Theiterative_denoise
function can also be used to generate images from scratch, setting
i_start=0
and passing in random noise. 5 sampled images:
To improve image quality, CFG computes a conditional and uncondiitonal noise estimate in
iterative_denoise_cfg
. WHen the strength of the CFG is > 1, much higher quality images are
generated. 5 sampled images:
Following the SDEdit algorithm, original images can also be noised and forced back onto the image
manifold without conditioning. The outputs of different starting indices are shown below, gradually matching
the original images closer as i_start
increases.
This procedure works particularly well when starting with nonrealistic images. It is applied to one image from the web and two hand-drawn images.
Following the RePaint paper, inpainting involves a binary mask m, where the new image has the same content
as the original image where m is 0, and new content where m is 1. At every denoising step, x_t can be forced
to have the same pixels as the original image (plus the amount of noise at timestep t) where m is 0.
Note: Mostly likely due to the diffusion model not being trained for the inpainting task, and the training
data potentially containing more humans than animals, the Dogs Inpainted output replaces the original dog
with a human.
SDEdit can also be guided with a text prompt. The examples below use the prompt: "a rocket ship." As before, the outputs gradually look more like the originals as the starting amount of noise decreases from level 1 to 20.
Visual anagrams appear as one image right side up, but another when flipped upside down. They are implemented by denoising an image to obtain its noise estimate, repeating this process for the image flipped upside down and averaging the two noise estimates. The denoising step is then performed with this averaged noise estimate.
Hybrid images look like one image up close and another from a distance. To create hybrid images, a composite noise estimate is created by combining low frequencies from one noise estimate (for the image to be perceived from far away) with high frequencies of the other (for the image to be perceived from up close).
To begin, the following one-step denoiser is implemented as a UNet:
The UNet will be trained on MNIST digits. Data pairs (z,x) are generated, where z is controlled by a varying noise level sigma.
The denoiser is trained to denoise noisy image z with sigma=0.5 to a clean image x. Model parameters include a batch size of 256 and hidden dimension D=128, using the Adam optimizer with a learning rate of 1e-4. The model is trained over 5 epochs.
Below are sample results after the first and fifth epochs.
The denoiser results are also visualized on test set digits with varying levels of noise beyond sigma=0.5. The model performs well on smaller noise levels, but has trouble with bigger noise levels.
Now, a diffusion model is trained to implement the DDPM paper. Specifically for the UNet, the major architectural change is injecting a scalar time t to condition on it via an FCBlock (fully-connected block).
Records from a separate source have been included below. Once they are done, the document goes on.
(* ===== verification/NodeRuns.v ===== *)
(** * Runs of a node

    Vote extensions of the Starknet context, a host for it, the witnesses of the
    theorems about nodes, a run in which a height is started twice, and two in
    which a round certificate carries votes that nobody has signed. *)

From S2P Require Import Prelude Types Bytes Context Starknet StateMachine VoteKeeper ProposalKeeper Driver DriverFacts DriverVotes DriverDecisions DriverHeight Verify BTree BoundedQueue Coroutine ConsensusTypes FullProposal Consensus ConsensusLogic ConsensusFacts Node.

(** ** The Starknet context

    Votes have no extension (context/impls.rs). *)
Section starknet.
#[local] Existing Instance N_context.

#[local] Instance mock_extension : VoteExtension := {
  Extension := bytes;
  extension _ := None;
  take_extension v := (v, None);
  extend v _ := v;
  Address_leb := N.leb;
}.

Lemma mock_extension_laws : VoteExtensionLaws.
Proof. split; by intros. Qed.

Lemma mock_proposer_laws : ProposerLaws.
Proof.
  split. intros vs h r v H. cbn in *. unfold mock_select_proposer in H. inv_ret.
  match goal with He : set_get_by_index _ _ = Some _ |- _ => rename He into Hv end.
  unfold set_get_by_index in Hv. apply list_elem_of_lookup_2 in Hv. unfold set_get_by_address.
  destruct (List.find _ _) as [v'|] eqn:Hf; [by eexists|].
  apply list_elem_of_In in Hv. apply (List.find_none _ _ Hf) in Hv. by rewrite bool_decide_eq_true_2 in Hv.
Qed.

(** ** A host

    It holds the keys of the validators, each its own address here, and verifies
    as the signing crate does. *)
#[local] Existing Instance N_provider.

Definition certificate_answer (result : outcome (checked unit)) : Resume :=
  match result with Ret result => Resume_CertificateValidity result | Panic _ => Resume_Continue end.

Definition N_host (e : Effect) : Resume :=
  match e with
  | SignVote w => Resume_SignedVote (SignedMessage.new w (vote_address w : Signature))
  | SignProposal p => Resume_SignedProposal (SignedMessage.new p (proposal_address p : Signature))
  | VerifySignature msg key =>
      Resume_SignatureValidity (bool_decide (msg.(SignedMessage.signature) = (key : Signature)))
  | VerifyCommitCertificate c vs params => certificate_answer (verify_commit_certificate c vs params)
  | VerifyPolkaCertificate c vs params => certificate_answer (verify_polka_certificate c vs params)
  | VerifyRoundCertificate c vs params => certificate_answer (verify_round_certificate c vs params)
  | ExtendVote _ _ _ => Resume_VoteExtension None
  | VerifyVoteExtension _ _ _ _ _ => Resume_VoteExtensionValidity (inr tt)
  | _ => Resume_Continue
  end.

Lemma four_keys (a : Address) validator :
  get_by_address four_validators a = Some validator -> public_key validator = a.
Proof.
  intros Hv. assert (Hin : validator ∈ validators four_validators).
  { apply list_elem_of_In. by apply List.find_some in Hv as [? _]. }
  assert (Hkeys : Forall (fun v => sn_public_key v = sn_address v) (validators four_validators)) by (repeat constructor).
  rewrite Forall_forall in Hkeys. apply Hkeys in Hin. cbn. rewrite Hin.
  apply List.find_some in Hv as [_ Hv]. by apply bool_decide_eq_true in Hv.
Qed.

Lemma N_host_ok t e : from_host N_host t -> host four_validators t e (N_host e).
Proof.
  intros Ht. split; [by destruct e|]. destruct e; cbn; try done; try (by destruct (certificate_answer _)).
  intros v validator -> [w Hown] Hv ->. apply Ht in Hown. cbn in Hown. simplify_eq.
  apply bool_decide_eq_true. cbn in *. by apply four_keys in Hv.
Qed.

(** ** A node that decides

    Validator 2 receives the proposal of 7 in round 0 and the votes of 3 and 4. *)

Definition node_params (a : N) : Params.t :=
  Params.mk SnHeight.INITIAL four_validators (addr a) ThresholdParams.default ValuePayload.ProposalOnly true.
Definition new_node (a : N) : CState.t := CState.new (node_params a) 10.

Definition start : ConsensusInput.t := ConsensusInput.StartHeight SnHeight.INITIAL four_validators false.
Definition in_proposal (r : N) (v a : N) : ConsensusInput.t :=
  ConsensusInput.Proposal
    (SignedMessage.new (new_proposal SnHeight.INITIAL (Round.Some r) (val v) Round.Nil (addr a)) (a : Signature)).
Definition prevote_of (r : N) (v : NilOrVal.t ValueId) (a : N) : Vote :=
  new_prevote SnHeight.INITIAL (Round.Some r) v (addr a).
Definition precommit_of (r : N) (v : NilOrVal.t ValueId) (a : N) : Vote :=
  new_precommit SnHeight.INITIAL (Round.Some r) v (addr a).
Definition in_vote (w : Vote) : ConsensusInput.t :=
  ConsensusInput.Vote (SignedMessage.new w (vote_address w : Signature)).
Definition seven : NilOrVal.t ValueId := NilOrVal.Val (val_id 7).
(** appending is atomic with respect to crashes and to a full disk. The
    entry is added, or [StorageFull] is returned and the log is as it was, which
    happens only when the entry does not fit; and whatever part of the writes
    reaches the disk before a crash, the log opens again and holds what it held,
    with or without the new entry. *)
Theorem append_atomic force log seq ds data :
  rep log seq ds -> (size data <= MAX_ENTRY_SIZE)%N ->
  exists r log' ops, Log.append force log data = (r, log') /\
    history log'.(Log.storage) = history log.(Log.storage) ++ ops /\
    (r = inr tt /\ rep log' seq (ds ++ [data]) \/
     r = inl IoError.StorageFull /\ rep log' seq ds /\
     (limit log.(Log.storage) < size (contents log.(Log.storage)) + 13 + size data)%N) /\
    (forall img, crash_image (contents log.(Log.storage)) ops img ->
       exists log2 f, Log.open_with (opened img (limit log.(Log.storage))) = (inr log2, f) /\
         (rep log2 seq ds \/ rep log2 seq (ds ++ [data]))).
Proof.
  intros Hrep Hdata. destruct (rep_append force log seq ds data Hrep Hdata) as (r & l & ops & ?).
  exists r, l, ops. split_and!; try tauto. intros img Himg.
  assert (Hi : holds_log (limit log.(Log.storage)) img seq ds \/ holds_log (limit log.(Log.storage)) img seq (ds ++ [data]))
    by (by apply H). destruct Hi as [(l2 & f & ? & ?)%holds_open|(l2 & f & ? & ?)%holds_open]; eauto.
Qed.

(** restarting is not atomic. The new sequence number is written before the
    old entries are cut off, so that a crash between the two leaves all the
    entries of the old height under the number of the new one, and the log
    opens without an error. *)
Theorem restart_crash_keeps_old_entries log seq ds seq' :
  rep log seq ds -> (seq' < 2 ^ 64)%N ->
  exists log' ops img log2 f, Log.restart log seq' = (inr tt, log') /\
    history log'.(Log.storage) = history log.(Log.storage) ++ ops /\
    crash_image (contents log.(Log.storage)) ops img /\
    Log.open_with (opened img (limit log.(Log.storage))) = (inr log2, f) /\ rep log2 seq' ds.
Proof.
  intros (es & Hrep & Hes & ->) Hseq'.
  destruct (restart_spec log seq es seq' Hrep Hseq') as (log' & Hr & _ & Hh & Hover).
  destruct Hrep as (Hc & Hlim & _).
  destruct (open_rep seq' es [] (limit log.(Log.storage))) as (log2 & f & Ho & Hrep2); try done.
  { apply torn_nil. }
  rewrite app_nil_r in Ho. eexists log', _, (image seq' es), log2, f.
  split_and!; [done|exact Hh| |done|done].
  rewrite Hc. apply crash_later. cbn [apply_op]. rewrite Hover. apply crash_here.
Qed.
(** Sending a message to the thread and waiting for the reply. A panic ends the
    thread; a message to an ended thread is an error, and so is a reply channel
    that was dropped. *)
Definition ask (state : State) (msg : WalThread.WalMsg) : WalThread.Reply * State :=
  match state.(thread) with
  | None => (WalThread.NoReply, state)
  | Some log =>
      match WalThread.process_msg force_compression msg log with
      | Panic _ => (WalThread.NoReply, mk state.(height) None)
      | Ret (reply, log, true) => (reply, mk state.(height) (Some log))
      | Ret (reply, log, false) => (reply, mk state.(height) None)
      end
  end.





(** [post_stop]. *)
Definition post_stop (state : State) : State := snd (ask state WalThread.Shutdown).


End actor.
End WalActor.

(** ** Durability *)

Section durability.
Context {Ctx : Context} {codec : WalCodec} {deps : WalDeps} {number : HeightNumber}.
Context {codec_laws : WalCodecLaws} {deps_laws : WalDepsLaws deps}.
Context (force_compression : bool).



















End durability.

(** ** An instance

    A codec for the concrete context: any countable type is encoded by the
    bits of its number, one in a byte. *)
Section instance.
#[local] Existing Instances N_context.

Fixpoint bits (p : positive) : bytes :=
  match p with xH => [] | xO p => x00 :: bits p | xI p => x01 :: bits p end.
Fixpoint from_bits (b : bytes) : positive :=
  match b with
  | [] => xH
  | b :: l => if decide (b = x00) then xO (from_bits l) else xI (from_bits l)
  end.

Lemma from_bits_bits p : from_bits (bits p) = p.
Proof. induction p as [p IH|p IH|]; cbn; by rewrite ?IH. Qed.

Definition nil_or (v : NilOrVal.t N) : option N :=
  match v with NilOrVal.Nil => None | NilOrVal.Val v => Some v end.
Definition of_nil_or (o : option N) : NilOrVal.t N :=
  match o with None => NilOrVal.Nil | Some v => NilOrVal.Val v end.

Definition vote_tuple (v : SnVote (PK := N) (Hash := N)) :=
  (bool_decide (sn_vote_type v = VoteType.Prevote), (sn_vote_height v).(SnHeight.block_number),
   (sn_vote_height v).(SnHeight.fork_id), sn_vote_round v, nil_or (sn_block_hash v), sn_voter v).
Definition proposal_tuple (p : SnProposal (PK := N) (Hash := N)) :=
  ((sn_proposal_height p).(SnHeight.block_number), (sn_proposal_height p).(SnHeight.fork_id),
   sn_proposal_round p, sn_value_id p, sn_pol_round p, sn_proposer p).

Definition number_of_msg (m : SignedConsensusMsg.t) : positive :=
  match m with
  | SignedConsensusMsg.Vote v =>
      encode (inl (B := N * N * Round.t * N * Round.t * N * N)
        (vote_tuple v.(SignedMessage.message), v.(SignedMessage.signature) : N))
  | SignedConsensusMsg.Proposal p =>
      encode (inr (A := bool * N * N * Round.t * option N * N * N)
        (proposal_tuple p.(SignedMessage.message), p.(SignedMessage.signature) : N))
  end.
Definition msg_of_number (p : positive) : option SignedConsensusMsg.t :=
  match decode p with
  | Some (inl (ty, b, f, r, v, a, s)) =>
      Some (SignedConsensusMsg.Vote (SignedMessage.new
        (mk_vote (if ty : bool then VoteType.Prevote else VoteType.Precommit) (SnHeight.new b f) r
           (of_nil_or v) a : Vote) (s : Signature)))
  | Some (inr (b, f, r, v, pr, a, s)) =>
      Some (SignedConsensusMsg.Proposal (SignedMessage.new
        (proposal_new (SnHeight.new b f) r v pr a : Proposal) (s : Signature)))
  | None => None
  end.

Definition number_of_value (v : ProposedValue.t) : positive :=
  encode (v.(ProposedValue.height).(SnHeight.block_number), v.(ProposedValue.height).(SnHeight.fork_id),
    v.(ProposedValue.round), v.(ProposedValue.valid_round), v.(ProposedValue.proposer) : N,
    v.(ProposedValue.value) : N, Validity.is_valid v.(ProposedValue.validity)).
Definition value_of_number (p : positive) : option ProposedValue.t :=
  match decode p with
  | Some (b, f, r, vr, a, v, va) =>
      Some (ProposedValue.mk (SnHeight.new b f : Height) r vr (a : Address) (v : Value) (Validity.from_bool va))
  | None => None
  end.

#[local] Instance bits_codec : WalCodec := {
  encode_msg m := Some (bits (number_of_msg m));
  decode_msg b := msg_of_number (from_bits b);
  encode_value v := Some (bits (number_of_value v));
  decode_value b := value_of_number (from_bits b);
}.

#[local] Instance bits_codec_laws : WalCodecLaws.
Proof.
  split.
  - intros m b [= <-]. cbn. rewrite from_bits_bits. unfold msg_of_number.
    destruct m as [[[ty [b f] r v a] s]|[[[b f] r v pr a] s]]; unfold number_of_msg;
      rewrite decode_encode; cbn; [|done]. by destruct ty, v.
  - intros v b [= <-]. cbn. rewrite from_bits_bits. unfold value_of_number, number_of_value.
    rewrite decode_encode. by destruct v as [[b f] r vr a v []].
Qed.

#[local] Instance sn_height_number : HeightNumber := SnHeight.as_u64.
#[local] Existing Instances sum_deps sum_deps_laws.

Definition some_vote : WalEntry.t :=
  WalEntry.ConsensusMsg (SignedConsensusMsg.Vote (SignedMessage.new
    (new_precommit SnHeight.INITIAL (Round.new 0) (NilOrVal.Val 7) 2 : Vote) (5 : Signature)))%N.

Lemma entry_roundtrip_witness :
  exists b, EntryCodec.encode_entry some_vote = inr b /\ EntryCodec.decode_entry b = Ret (inr some_vote).
Proof.
  eexists. split; [reflexivity|]. apply (EntryCodec.entry_roundtrip some_vote); [|reflexivity].
  intros b [= <-]. vm_decide.
Defined.

(** A log at the first height. *)
Abbreviation started_log := (Log.mk (mk_file (header 1) 12 4096 []) Version.V1 1 0).






End instance.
The time-conditioned UNet is trained to predict the noise in a noisy image x_t generated at timestep t. The batch size is 128, hidden dimension D=64 and the Adam optimizer is used with learning rate 1e-3 and an exponential learning rate decay scheduler. The model is trained for 20 epochs.
Below are 40 sample results generated from scratch in T=300 timesteps after the fifth and 20th epochs.
Next, the UNet is also conditioned on the class of the digit, 0-9, by added two more FCBlocks. The class c is one-hot-encoded and set to 0 with probability p_uncond=0.1 so that the UNet still works without class-conditioning.
Similarly, below are 40 sample results generated after the fifth and 20th epochs. Classifier-free guidance with gamma=5.0 is used to improve conditional results.